(** The predicate has let every error be retried but, when the run
    leaves on its answer, the last one. *)
Lemma run_condition_calls a l es w r x w' tr :
  run fn cfg maxA deadline a l es w (r, x) w' tr ->
  (condition cfg = None -> condition_calls tr = []) /\
  incl (map fst (condition_calls tr)) (map snd (fn_calls tr)) /\
  exists k,
    map snd (condition_calls tr) =
    repeat true k ++ match x with ConditionRejected => [false] | _ => [] end.
Proof.
  intros H. remember (r, x) as res eqn:Hres. revert r x Hres.
  induction H as [a l es w r0 x0 w1 t1 Hb
                 | a l es w l' es' w1 t1 res w2 t2 Hb Hrun IH];
    intros r x Hres.
  - injection Hres as -> ->.
    destruct (body_condition_calls _ _ _ _ _ _ _ _ Hb) as (Hnone & _ & Hc).
    apply body_fn_calls in Hb. destruct Hb as (tr' & Htr & Hnil).
    split; [exact Hnone |].
    assert (Hcalls : map snd (fn_calls t1) = [fst (fn w)])
      by now rewrite Htr, fn_calls_cons, Hnil.
    rewrite Hcalls.
    destruct x; try (destruct Hc as [-> | ->];
      (split; [cbn; intros ? []; now left |]);
      [now exists 0%nat | now exists 1%nat]).
    rewrite Hc. split; [cbn; intros ? []; now left |]. now exists 0%nat.
  - subst res. destruct (IH r x eq_refl) as (IHnone & IHincl & k & Hk).
    destruct (body_condition_calls _ _ _ _ _ _ _ _ Hb) as (Hnone & _ & Hc).
    apply body_fn_calls in Hb. destruct Hb as (tr' & Htr & Hnil).
    rewrite condition_calls_app, fn_calls_app, !map_app.
    assert (Hcalls : map snd (fn_calls t1) = [fst (fn w)])
      by now rewrite Htr, fn_calls_cons, Hnil.
    rewrite Hcalls.
    split; [intros Hn; now rewrite (Hnone Hn), (IHnone Hn) |].
    split.
    + apply incl_app; [| now apply incl_appr].
      apply incl_appl. destruct Hc as [-> | ->]; cbn; intros ? []; now left.
    + destruct Hc as [-> | ->]; cbn [map snd app].
      * now exists k.
      * exists (S k). now rewrite Hk.
Qed.

Lemma run_condition_count a l es w res w' tr :
  run fn cfg maxA deadline a l es w res w' tr ->
  (List.length (condition_calls tr) <= List.length (fn_calls tr))%nat.
Proof.
  induction 1 as [a l es w r x w1 t1 Hb
                 | a l es w l' es' w1 t1 res w2 t2 Hb _ IH].
  - destruct (body_condition_calls _ _ _ _ _ _ _ _ Hb) as (_ & _ & Hc).
    apply body_fn_calls in Hb. destruct Hb as (tr' & -> & Hnil).
    rewrite fn_calls_cons, Hnil.
    destruct x; try (destruct Hc as [-> | ->]; cbn; lia).
    rewrite Hc. cbn. lia.
  - destruct (body_condition_calls _ _ _ _ _ _ _ _ Hb) as (_ & _ & Hc).
    apply body_fn_calls in Hb. destruct Hb as (tr' & -> & Hnil).
    rewrite condition_calls_app, fn_calls_app, !length_app, fn_calls_cons, Hnil.
    destruct Hc as [-> | ->]; cbn; lia.
Qed.

End MoreLoopFacts.

Section MoreRunFacts.
Variable W : Type.
Variable fn : Func W.
Variable cfg : config W.
Variable maxA : Z.
Variable deadline : Time.

(** The strategy is not asked at an attempt that reaches the budget. *)
Lemma run_delay_budget a l es w res w' tr :
  run fn cfg maxA deadline a l es w res w' tr ->
  Z.of_nat (List.length (delay_calls tr)) <= Z.max 0 (maxA - a).
Proof.
  induction 1 as [a l es w r x w1 t1 Hb
                 | a l es w l' es' w1 t1 res w2 t2 Hb _ IH].
  - destruct (body_delay_calls _ _ _ _ _ _ _ _ Hb) as (_ & Hlen & _ & Hmax).
    destruct (Z.le_gt_cases maxA a) as [Hle | Hlt].
    + rewrite (Hmax Hle). cbn. lia.
    + lia.
  - destruct (body_delay_calls _ _ _ _ _ _ _ _ Hb) as (_ & Hlen & _).
    apply body_continue in Hb. destruct Hb as [Hlt _].
    rewrite delay_calls_app, length_app. lia.
Qed.

(** A run from an attempt that reaches the budget is a single turn. *)
Lemma run_at_budget a l es w r x w' tr :
  run fn cfg maxA deadline a l es w (r, x) w' tr ->
  maxA <= a ->
  body fn cfg maxA deadline a l es w = (Return r x, w', tr).
Proof.
  intros H Hle. inversion H as [? ? ? ? ? ? ? ? Hb | ? ? ? ? ? ? ? ? ? ? ? Hb _];
    subst.
  - exact Hb.
  - apply body_continue in Hb. lia.
Qed.

End MoreRunFacts.

Lemma sleep_contexts_sleeps (tr : list event) (now : Time) (delay : Duration) :
  map snd (sleep_contexts now delay tr) = sleeps tr.
Proof.
  revert now delay. induction tr as [| ev tr IH]; intros now delay.
  - reflexivity.
  - destruct ev; cbn [sleep_contexts]; try apply IH.
    cbn [map snd]. rewrite IH. reflexivity.
Qed.

(** ** More on execute *)

Section MoreExecuteFacts.
Variable W : Type.
Variable fn : Func W.
Variable cfg : config W.

(** Before the first attempt [execute] calls nothing but, under a
    duration budget, the clock, from which it takes the deadline. *)
Lemma start_deadline_calls (w : W) (deadline : Time) (w0 : W)
  (t0 : list event) :
  start_deadline cfg w = (deadline, w0, t0) ->
  delay_calls t0 = [] /\ retry_calls t0 = [] /\ success_calls t0 = [] /\
  sleep_results t0 = [] /\
  (maxDuration cfg <= 0 -> now_calls t0 = [] /\ w0 = w) /\
  (0 < maxDuration cfg ->
   deadline = Time_Add (fst (Now (clock cfg) w)) (maxDuration cfg)) /\
  (forall n d, exists n',
      forall tr, sleep_contexts n d (t0 ++ tr) = sleep_contexts n' d tr).
Proof.
  unfold start_deadline, bind, call, ret. intros H.
  destruct (Z.ltb_spec 0 (maxDuration cfg)) as [Hd | Hd].
  - destruct (Now (clock cfg) w) as [now w1]. injection H as <- <- <-.
    repeat split; try (intros; lia).
    intros n d. exists now. reflexivity.
  - injection H as <- <- <-.
    repeat split; try (intros; lia).
    intros n d. exists n. reflexivity.
Qed.

(** With a budget of one attempt [execute] makes one turn. *)
Lemma execute_single (w : W) :
  effective_maxAttempts cfg = 1 ->
  exists r x w' tr w0,
    execute fn cfg w = (Some (r, x), w', tr) /\
    (maxDuration cfg <= 0 -> w0 = w) /\
    fn_calls tr = [(1, fst (fn w0))] /\
    r = match fst (fn w0) with
        | None => None
        | Some e => match as_stopError e with
                    | Some s => Unwrap s
                    | None => Some e
                    end
        end /\
    sleeps tr = [] /\ delay_calls tr = [] /\ condition_calls tr = [] /\
    retry_calls tr = [].
Proof.
  intros Hone.
  destruct (start_deadline cfg w) as [[deadline w0] t0] eqn:Hs.
  destruct (execute_run fn cfg w Hs) as ([r x] & w' & tr & Hex & Hrun).
  pose proof Hs as Hq. apply start_deadline_quiet in Hq.
  destruct Hq as (Hq1 & _ & _ & Hq4 & Hq5).
  apply start_deadline_calls in Hs.
  destruct Hs as (Hs1 & Hs2 & _ & _ & Hs5 & _).
  rewrite Hone in Hrun. apply run_at_budget in Hrun; [| lia].
  exists r, x, w', (t0 ++ tr), w0. split; [exact Hex |].
  split; [intros Hd; now apply Hs5 |].
  rewrite fn_calls_app, sleeps_app, delay_calls_app, condition_calls_app,
    retry_calls_app, Hq1, Hq4, Hq5, Hs1, Hs2. cbn [app].
  destruct (body_delay_calls _ _ _ _ _ _ _ _ Hrun) as (_ & _ & _ & Hdel).
  destruct (body_condition_calls _ _ _ _ _ _ _ _ Hrun) as (_ & Hcond & _).
  pose proof (body_retry_calls _ _ _ _ _ _ _ _ Hrun) as Hretry.
  destruct (body_sleep_count _ _ _ _ _ _ _ _ Hrun) as [Hlen _].
  pose proof (body_fn_calls _ _ _ _ _ _ _ _ Hrun) as (tr' & Htr & Hnil).
  pose proof Hrun as Hret. apply body_return in Hret.
  assert (Hsl : sleeps tr = []).
  { destruct x; try (now apply length_zero_iff_nil).
    destruct Hret as (e & _ & _ & _ & Hiff).
    assert (Hx : Cancelled = Exhausted AttemptBudget) by (apply Hiff; lia).
    discriminate. }
  rewrite Hsl in Hretry.
  split; [rewrite Htr, fn_calls_cons, Hnil; reflexivity |].
  split.
  { destruct x.
    - destruct Hret as [-> ->]. reflexivity.
    - destruct Hret as (e & s & He & Hs & -> & _).
      rewrite He. cbn [fst]. now rewrite Hs.
    - destruct Hret as (e & He & Hs & -> & _).
      rewrite He, Hs. unfold recorded, record_lastErr, record_errs.
      destruct (allErrors cfg); reflexivity.
    - destruct Hret as (e & He & Hs & -> & _).
      rewrite He, Hs. unfold recorded, record_lastErr, record_errs.
      destruct (allErrors cfg); reflexivity.
    - destruct Hret as (e & He & Hs & -> & _).
      rewrite He, Hs. unfold recorded, record_lastErr, record_errs.
      destruct (allErrors cfg); reflexivity. }
  split; [exact Hsl |]. split; [apply Hdel; lia |].
  split; [apply Hcond; lia |].
  rewrite Hretry. now destruct (onRetry cfg).
Qed.

End MoreExecuteFacts.

(** ** The result and the calls of a whole run *)

(** X11: [execute] returns [nil] exactly when it leaves on a success,
    which is exactly when the last call of the operation returned
    [nil]; every call before the last returned an error. *)
Theorem nil_only_on_success (W : Type) (fn : Func W) (cfg : config W) (w : W) :
  exists r x w' tr fs lastr,
    execute fn cfg w = (Some (r, x), w', tr) /\
    map snd (fn_calls tr) = map Some fs ++ [lastr] /\
    (r = None <-> lastr = None) /\ (r = None <-> x = Success).
Proof.
  destruct (start_deadline cfg w) as [[deadline w0] t0] eqn:Hs.
  destruct (execute_run fn cfg w Hs) as ([r x] & w' & tr & Hex & Hrun).
  apply start_deadline_quiet in Hs. destruct Hs as (Hq & _).
  destruct (run_results Hrun) as (fs & lastr & Hfs & Hl & Hr).
  exists r, x, w', (t0 ++ tr), fs, lastr. split; [exact Hex |].
  rewrite fn_calls_app, Hq. cbn [app]. split; [exact Hfs |]. tauto.
Qed.

(** X12: the success hook is called only when the run leaves on a
    success, then exactly once and with the number of calls of the
    operation the run has made. *)
Theorem success_hook_once (W : Type) (fn : Func W) (cfg : config W) (w : W) :
  exists r x w' tr,
    execute fn cfg w = (Some (r, x), w', tr) /\
    success_calls tr =
    match x, onSuccess cfg with
    | Success, Some _ => [Z.of_nat (List.length (fn_calls tr))]
    | _, _ => []
    end.
Proof.
  destruct (start_deadline cfg w) as [[deadline w0] t0] eqn:Hs.
  destruct (execute_run fn cfg w Hs) as ([r x] & w' & tr & Hex & Hrun).
  pose proof Hs as Hq. apply start_deadline_quiet in Hq. destruct Hq as (Hq & _).
  apply start_deadline_calls in Hs. destruct Hs as (_ & _ & Hs3 & _).
  exists r, x, w', (t0 ++ tr). split; [exact Hex |].
  rewrite success_calls_app, fn_calls_app, Hq, Hs3. cbn [app].
  rewrite (run_success_calls Hrun).
  destruct (run_fn_calls Hrun) as (n & Hn & _).
  rewrite Hn, counting_last, <- (length_map fst (fn_calls tr)), Hn,
    counting_length.
  replace (1 + Z.of_nat n) with (Z.of_nat (S n)) by lia. reflexivity.
Qed.

(** X13: the calls of the operation carry the attempt numbers 1, 2,
    ... in order, at least one and at most as many as the attempt
    budget, which is the configured maximum when that is positive. A
    run that leaves by the attempt budget has used it up. *)
Theorem attempts_within_budget (W : Type) (fn : Func W) (cfg : config W)
  (w : W) :
  exists r x w' tr n,
    execute fn cfg w = (Some (r, x), w', tr) /\
    map fst (fn_calls tr) = counting 1 (S n) /\
    Z.of_nat (S n) <= effective_maxAttempts cfg /\
    (0 < maxAttempts cfg -> effective_maxAttempts cfg = maxAttempts cfg) /\
    (x = Exhausted AttemptBudget -> Z.of_nat (S n) = effective_maxAttempts cfg).
Proof.
  destruct (start_deadline cfg w) as [[deadline w0] t0] eqn:Hs.
  destruct (execute_run fn cfg w Hs) as ([r x] & w' & tr & Hex & Hrun).
  apply start_deadline_quiet in Hs. destruct Hs as (Hq & _).
  pose proof (effective_maxAttempts_pos cfg) as Hpos.
  destruct (run_fn_calls Hrun) as (n & Hn & Hle).
  exists r, x, w', (t0 ++ tr), n. split; [exact Hex |].
  rewrite fn_calls_app, Hq. cbn [app]. split; [exact Hn |].
  split; [lia |]. split.
  - intros Hmax. unfold effective_maxAttempts.
    destruct (Z.leb_spec (maxAttempts cfg) 0); [lia | reflexivity].
  - intros ->.
    pose proof (proj1 (run_last_attempt Hrun eq_refl) eq_refl) as Hlast.
    rewrite <- (length_map fst), Hn, counting_length in Hlast. lia.
Qed.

....................

▶ Task goal: The string "forall" may appear on lines of the data above; give the number of those lines and nothing more.

▶ Exercise answer: 2